Lemma quiet_sys_mmap start len port : quiet (sys_mmap start len port : K _).
Proof.
  unfold sys_mmap. case_match; [|quiet]. apply quiet_bind; [quiet|]. intros perm.
  apply quiet_bind; [apply quiet_current_ms|]. intros r. case_match; quiet.
Qed.

Lemma to_isize_lt z : z < 2 ^ 64 → to_isize z < 2 ^ 63.
Proof. unfold to_isize. intros. destruct (Z.ltb_spec z (2 ^ 63)); lia. Qed.

(** The step a system call may make. *)
Definition syscall_act (id : Z) : option pact :=
  if id =? SYSCALL_READ then Some PSuspend
  else if id =? SYSCALL_EXIT then Some PExit
  else if id =? SYSCALL_YIELD then Some PSuspend
  else if id =? SYSCALL_FORK then Some PCreate
  else if id =? SYSCALL_WAITPID then Some PReap
  else if id =? SYSCALL_SET_PRIORITY then Some PPriority
  else if id =? SYSCALL_SPAWN then Some PCreate
  else None.

Lemma becomes_syscall id args v : tree_ok v → arg args 0 < 2 ^ 64 → becomes (syscall_act id) (syscall id args : K _) v.
Proof.
  intros Hok Ha. apply becomes_bind_quiet; [quiet|]. intros _.
  repeat (case_match; [match goal with E : (id =? _) = true |- _ => apply Z.eqb_eq in E; subst id end; first
    [ apply becomes_returns, becomes_quiet;
      first [apply quiet_sys_write|apply quiet_sys_open|apply quiet_sys_close|apply quiet_sys_fstat|apply quiet_sys_exec|
        apply quiet_sys_mmap|apply quiet_current_ms|
        unfold sys_linkat, sys_unlinkat, link_file, unlink_file, sys_getpid, sys_get_time, sys_task_info; quiet; fail]
    | apply becomes_sys_read
    | apply becomes_bind; [by apply becomes_once, pwp_exit|intros; apply quiet_ret]
    | apply becomes_bind; [apply becomes_once, pwp_suspend|intros; apply quiet_ret]
    | by apply becomes_returns, becomes_once, pwp_sys_fork
    | by apply becomes_returns, pwp_sys_waitpid
    | by apply becomes_returns, pwp_sys_spawn
    | by apply becomes_returns, becomes_sys_set_priority, to_isize_lt ]|]).
  apply becomes_quiet, quiet_throw.
Qed.

Lemma pwp_on_mm {A} (m : M mm A) v (Q : A → kview → Prop) :
  (∀ s s' a, m s = Ok (s', a) → Q a v) → pwp (on_mm m : K A) v Q.
Proof. intros HQ k k' a <- (s' & Hm & ->)%zoom_inv. by eapply HQ. Qed.

Lemma quiet_finish_syscall r : quiet (finish_syscall r : K _).
Proof. unfold finish_syscall. quiet. Qed.
Lemma quiet_trap_return : quiet (trap_return : K _).
Proof. unfold trap_return. quiet. Qed.
Hint Resolve quiet_finish_syscall quiet_trap_return : quiet.

(** Registers hold 64 bits. *)
Lemma get_cx_regs ppn s s' cx i : get_cx ppn s = Ok (s', cx) → arg (x cx) i < 2 ^ 64.
Proof.
  intros Hcx. unfold get_cx in Hcx. inv_run. unfold arg, cx_of_words. cbn [Context.x].
  match goal with |- nth _ (take _ (le_words _ _ ?p)) _ < _ =>
    pose proof (Forall_take _ 32 _ (le_words_fit 8 CX_WORDS p)) as Hfit end.
  destruct (nth_in_or_default i (take 32 (le_words 8 CX_WORDS x0)) 0) as [Hin| ->]; [|lia].
  rewrite Forall_forall in Hfit. apply list_elem_of_In, Hfit in Hin. unfold fits in Hin. lia.
Qed.

(** The call that the handler sees is the one in the user's registers. *)
Lemma saved_call ppn u cx s s1 s2 cx' :
  set_cx ppn (saved u cx) s = Ok (s1, tt) → get_cx ppn s1 = Ok (s2, cx') → arg (x cx') 17 = wrap64 (arg (ur_x u) 17).
Proof.
  intros Hset Hget. unfold set_cx in Hset. apply bind_ok_inv in Hset as (s' & p & Hr & Hw).
  destruct (mem s !! ppn) as [p'|] eqn:Hp; [|unfold read_page, mbind, M_bind, gets in Hr; by rewrite Hp in Hr].
  rewrite (read_page_ok _ _ _ Hp) in Hr. injection Hr as <- <-.
  rewrite (write_page_ok ppn p') in Hw by done. injection Hw as <-.
  erewrite get_cx_ok in Hget by (cbn; apply lookup_insert_eq). injection Hget as _ <-.
  change CX_WORDS with (length (cx_words (saved u cx))). rewrite le_words_bytes_mod. done.
Qed.
(** * Collaborative editor: operation log and operational transformation

    A shallow embedding of [src/api/collaborative_editor.py]: the
    [Operation] dataclass, [DocumentState] (apply and transform),
    [CollaborativeSession] and [CollaborationManager], followed by the
    properties of the operation log and of the transform rules.

    Conventions.
    - A Python [int] is a [Z]; a Python [str] is a [string], sliced with
      Python's rules for negative and out-of-range bounds.
    - [Optional[T]] is [option T]; truthiness tests ([if op.content],
      [if op.length], [x or default]) are written out.
    - A method that mutates [self] returns the new state next to its result.
      The locks only make each method atomic; the model is sequential.
    - [Operation] objects are compared by identity where the code returns
      them: [transform_operation] runs over a store of objects, so that
      [return op1] and [return Operation(...)] are told apart. *)

From Stdlib Require Import ZArith String Ascii DecimalString Lia.
From stdpp Require Import base option list gmap strings.

Local Open Scope Z_scope.

(** ** Python strings and slices *)

(** [len(s)] *)
Definition len (s : string) : Z := Z.of_nat (String.length s).

Fixpoint str_take (n : nat) (s : string) : string :=
  match n, s with
  | S n', String c s' => String c (str_take n' s')
  | _, _ => EmptyString
  end.

Fixpoint str_drop (n : nat) (s : string) : string :=
  match n, s with
  | S n', String _ s' => str_drop n' s'
  | _, _ => s
  end.

(** A slice bound as Python normalises it: a negative bound counts from the
    end, and the result is clamped to [0 .. len s] by [str_take]/[str_drop]. *)
Definition slice_index (s : string) (i : Z) : nat :=
  if i <? 0 then Z.to_nat (len s + i) else Z.to_nat i.

(** [s[:stop]] *)
Definition slice_to (s : string) (stop : Z) : string :=
  str_take (slice_index s stop) s.

(** [s[start:]] *)
Definition slice_from (s : string) (start : Z) : string :=
  str_drop (slice_index s start) s.

(** [l[start:]] on a list *)
Definition list_slice_from {A} (l : list A) (start : Z) : list A :=
  drop (if start <? 0 then Z.to_nat (Z.of_nat (length l) + start)
        else Z.to_nat start) l.

(** [str(n)] for an [int] *)
Definition str_of_int (n : Z) : string := NilZero.string_of_int (Z.to_int n).

(** Truthiness of an [Optional[str]]: [None] and the empty string are false. *)
Definition truthy_str (o : option string) : bool :=
  match o with
  | Some (String _ _) => true
  | _ => false
  end.

(** Truthiness of an [Optional[int]]: [None] and [0] are false. *)
Definition truthy_int (o : option Z) : bool :=
  match o with
  | Some n => negb (n =? 0)
  | None => false
  end.

(** [o or ""] and [o or 0] *)
Definition or_empty (o : option string) : string := default EmptyString o.
Definition or_zero (o : option Z) : Z := default 0 o.

(** ** Operation *)

Inductive OperationType := INSERT | DELETE | FORMAT | CURSOR.

#[global] Instance OperationType_eq_dec : EqDecision OperationType.
Proof. solve_decision. Defined.

Module OperationType_.
Definition value (t : OperationType) : string :=
  match t with
  | INSERT => "insert"
  | DELETE => "delete"
  | FORMAT => "format"
  | CURSOR => "cursor"
  end.
End OperationType_.

Module Operation.

Record t := mk {
  op_type : OperationType;
  position : Z;
  content : option string;
  length : option Z;
  attributes : option (gmap string string);
  agent_id : string;
  timestamp : string;
  op_id : string
}.

(** The dataclass's generated [__eq__] compares the fields. *)
#[global] Instance eq_dec : EqDecision t.
Proof. solve_decision. Defined.

Section PostInit.
(** What [__post_init__] reads from outside the object: the clock
    ([datetime.utcnow().isoformat()]) and [hashlib]'s MD5
    ([md5(data.encode()).hexdigest()]). *)
Variable utcnow_isoformat : string.
Variable md5_hexdigest : string -> string.
(** * estes: a shallow embedding of the Estes pickup-request client

    The Go package [estes] (one file, [estes.go]) builds a SOAP envelope from
    a [PickupRequestInput], posts it with basic authentication and a bounded
    wait, and classifies the carrier's reply.  This development embeds

    - the package-level variables [estesURL] and [timeout] with their two
      setters,
    - the data model (the structs with their [xml] tags),
    - [encoding/xml]'s marshalling of the request envelope, byte for byte,
    - the control flow of [RequestPickup], as a program in a small monad
      over the named results, the receiver cell and a trace of the calls it
      makes into the Go libraries,

    and proves the properties of the specification against them.

    Go strings and byte slices are sequences of bytes: they are modelled by
    [string] (a list of 8-bit [ascii]).  [time.Duration] is an [int64]
    count of nanoseconds: it is modelled by [Z] with the wrap-around written
    out.  A [float64] is kept abstract, together with its formatting
    function. *)

From Stdlib Require Import ZArith NArith List String Ascii Bool Lia.
From Stdlib Require Import DecimalString DecimalN.
Import ListNotations.
Local Open Scope string_scope.

(** ** Go basics *)

(** [error] values.  [errors.New] and [errors.Wrap] are the two constructors
    of [github.com/pkg/errors] the package uses; [lib_error] stands for an
    error value produced inside a library ([encoding/xml], [net/http],
    [io]), identified by its message. *)
Inductive error : Type :=
| lib_error (msg : string)
| errors_New (msg : string)
| errors_Wrap (cause : error) (msg : string).

(** The [Error()] method: a wrapped error prints its message, a colon and
    the message of its cause. *)
Fixpoint Error (e : error) : string :=
  match e with
  | lib_error msg => msg
  | errors_New msg => msg
  | errors_Wrap cause msg => msg ++ ": " ++ Error cause
  end.

(** [strings.HasPrefix] and [strings.Contains]. *)
Fixpoint HasPrefix (s p : string) : bool :=
  match p, s with
  | EmptyString, _ => true
  | String _ _, EmptyString => false
  | String b p', String a s' => Ascii.eqb a b && HasPrefix s' p'
  end.

Fixpoint Contains (s sub : string) : bool :=
  HasPrefix s sub ||
  match s with
  | EmptyString => false
  | String _ s' => Contains s' sub
  end.


(** [int64] wrap-around. *)
Definition wrap64 (z : Z) : Z := ((z + 2 ^ 63) mod 2 ^ 64 - 2 ^ 63)%Z.

Definition int64_range (z : Z) : Prop := (- 2 ^ 63 <= z < 2 ^ 63)%Z.

(** [time.Second], in nanoseconds. *)
Definition Second : Z := 1000000000%Z.

(** ** Package-level constants and variables *)

Definition estesTestURL : string :=
  "https://apitest.estes-express.com/tools/pickup/request/v1.0".
Definition estesProductionURL : string :=
  "https://api.estes-express.com/tools/pickup/request/v1.0".

Definition soapenvAttr : string := "http://schemas.xmlsoap.org/soap/envelope/".
Definition estAttr : string :=
  "http://estespickup.base.ws.provider.soapws.pickupRequest".

(** The two package variables. *)
Record Globals : Type := {
  estesURL : string;
  timeout : Z
}.

(** Their initialisers: [estesURL = estesTestURL],
    [timeout = time.Duration(10 * time.Second)]. *)
Definition initGlobals : Globals :=
  {| estesURL := estesTestURL; timeout := wrap64 (10 * Second)%Z |}.

Definition SetProductionMode (yes : bool) (g : Globals) : Globals :=
  if yes then {| estesURL := estesProductionURL; timeout := timeout g |}
  else g.

(** [timeout = time.Duration(seconds * time.Second)]: an [int64]
    multiplication. *)
Definition SetTimeout (seconds : Z) (g : Globals) : Globals :=
  {| estesURL := estesURL g; timeout := wrap64 (seconds * Second)%Z |}.

(** ** Data model

    Field names are the source's.  Where Go reuses a name (a field named as
    its type, or the same field name in two structs), the field carries its
    struct as a prefix. *)

(** [xml.Name]. *)
Record xml_Name : Type := { Space : string; Local : string }.

Definition zero_xml_Name : xml_Name := {| Space := ""; Local := "" |}.

Record Phone : Type := {
  AreaCode : string;
  Number : string
}.

Record Name : Type := {
  First : string;
  Middle : string;
  Last : string
}.

Record Contact : Type := {
  Contact_Name : Name;
  Email : string;
  Contact_Phone : Phone
}.

Record Address : Type := {
  AddressLine1 : string;
  City : string;
  StateProvince : string;
  PostalCode : string;
  Country : string;
  AddressLine2 : string
}.

Record Shipper : Type := {
  ShipperName : string;
  ShipperAddress : Address;
  ShipperContact : Contact
}.

Record CreatePickupRequestResponse : Type := {
  RequestNumber : string
}.

Record SuccessfulPickupRequest : Type := {
  Success_XMLName : xml_Name;
  Response : CreatePickupRequestResponse
}.

Record ErrorPickupRequest : Type := {
  Error_XMLName : xml_Name;
  Code : string;
  Description : string;
  BadData : string
}.

(** The zero values of the two reply structs. *)
Definition zero_SuccessfulPickupRequest : SuccessfulPickupRequest :=
  {| Success_XMLName := zero_xml_Name;
     Response := {| RequestNumber := "" |} |}.

Definition zero_ErrorPickupRequest : ErrorPickupRequest :=
  {| Error_XMLName := zero_xml_Name;
     Code := ""; Description := ""; BadData := "" |}.

(** ** UTF-8 decoding, as [unicode/utf8] does it *)

Definition RuneError : N := 65533.

(** The byte at the head of an encoding: [utf8.first] and
    [utf8.acceptRanges] in one table.  [Lead sz lo hi] is the first byte of
    an encoding of [sz] bytes whose second byte lies in [lo..hi]. *)
Inductive lead : Type :=
| ASCII
| Invalid
| Lead (sz : nat) (lo hi : N).

Definition first (s0 : N) : lead :=
  (if s0 <? 128 then ASCII
   else if s0 <? 194 then Invalid
   else if s0 <? 224 then Lead 2 128 191
   else if s0 =? 224 then Lead 3 160 191
   else if s0 <? 237 then Lead 3 128 191
   else if s0 =? 237 then Lead 3 128 159
   else if s0 <? 240 then Lead 3 128 191
   else if s0 =? 240 then Lead 4 144 191
   else if s0 <? 244 then Lead 4 128 191
   else if s0 =? 244 then Lead 4 128 143
   else Invalid)%N.

(** A continuation byte lies in [locb..hicb] = [0x80..0xBF]. *)
Definition continuation (b : N) : bool := ((128 <=? b) && (b <=? 191))%N.

(** [utf8.DecodeRuneInString]: the rune at the head of [s] and its width in
    bytes; [(RuneError, 1)] for an invalid encoding, [(RuneError, 0)] for
    the empty string. *)
Definition DecodeRuneInString (s : string) : N * nat :=
  match s with
  | EmptyString => (RuneError, 0)
  | String c0 t0 =>
    let s0 := N_of_ascii c0 in
    match first s0 with
    | ASCII => (s0, 1)
    | Invalid => (RuneError, 1)
    | Lead sz lo hi =>
      if (String.length s <? sz)%nat then (RuneError, 1) else
      match t0 with
      | EmptyString => (RuneError, 1)
      | String c1 t1 =>
        let s1 := N_of_ascii c1 in
        if ((s1 <? lo) || (hi <? s1))%N then (RuneError, 1) else
        if (sz <=? 2)%nat then
          (N.lor (N.shiftl (N.land s0 31) 6) (N.land s1 63), 2)
        else
        match t1 with
        | EmptyString => (RuneError, 1)
        | String c2 t2 =>
          let s2 := N_of_ascii c2 in
          if negb (continuation s2) then (RuneError, 1) else
          if (sz <=? 3)%nat then
            (N.lor (N.lor (N.shiftl (N.land s0 15) 12)
                          (N.shiftl (N.land s1 63) 6))
                   (N.land s2 63), 3)
          else
          match t2 with
          | EmptyString => (RuneError, 1)
          | String c3 _ =>
            let s3 := N_of_ascii c3 in
            if negb (continuation s3) then (RuneError, 1) else
            (N.lor (N.lor (N.lor (N.shiftl (N.land s0 7) 18)
                                 (N.shiftl (N.land s1 63) 12))
                          (N.shiftl (N.land s2 63) 6))
                   (N.land s3 63), 4)
          end
        end
      end
    end
  end.

(** ** Escaping, as [encoding/xml] does it *)

(** [xml.isInCharacterRange]: the [Char] production of the XML
    recommendation. *)
Definition isInCharacterRange (r : N) : bool :=
  ((r =? 9) || (r =? 10) || (r =? 13)
   || ((32 <=? r) && (r <=? 55295))
   || ((57344 <=? r) && (r <=? 65533))
   || ((65536 <=? r) && (r <=? 1114111)))%N.

(** U+FFFD in UTF-8. *)
Definition escFFFD : string :=
  String (ascii_of_N 239) (String (ascii_of_N 191) (String (ascii_of_N 189) "")).

(** The replacement of one rune in [printer.EscapeString], or [None] when
    the rune is copied as it is ([continue] in the source). *)
Definition escape_rune (r : N) (width : nat) : option string :=
  (if r =? 34 then Some "&#34;"
   else if r =? 39 then Some "&#39;"
   else if r =? 38 then Some "&amp;"
   else if r =? 60 then Some "&lt;"
   else if r =? 62 then Some "&gt;"
   else if r =? 9 then Some "&#x9;"
   else if r =? 10 then Some "&#xA;"
   else if r =? 13 then Some "&#xD;"
   else if negb (isInCharacterRange r) || ((r =? 65533) && (width =? 1)%nat)
        then Some escFFFD
   else None)%N.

**Exercise brief**
Which lines above run from the one containing "else if id =? SYSCALL_YIELD" to the one containing "intros Hok Ha."? Give them again exactly, both ends included.

**Reply**
  else if id =? SYSCALL_YIELD then Some PSuspend
  else if id =? SYSCALL_FORK then Some PCreate
  else if id =? SYSCALL_WAITPID then Some PReap
  else if id =? SYSCALL_SET_PRIORITY then Some PPriority
  else if id =? SYSCALL_SPAWN then Some PCreate
  else None.

Lemma becomes_syscall id args v : tree_ok v → arg args 0 < 2 ^ 64 → becomes (syscall_act id) (syscall id args : K _) v.
Proof.
  intros Hok Ha. apply becomes_bind_quiet; [quiet|]. intros _.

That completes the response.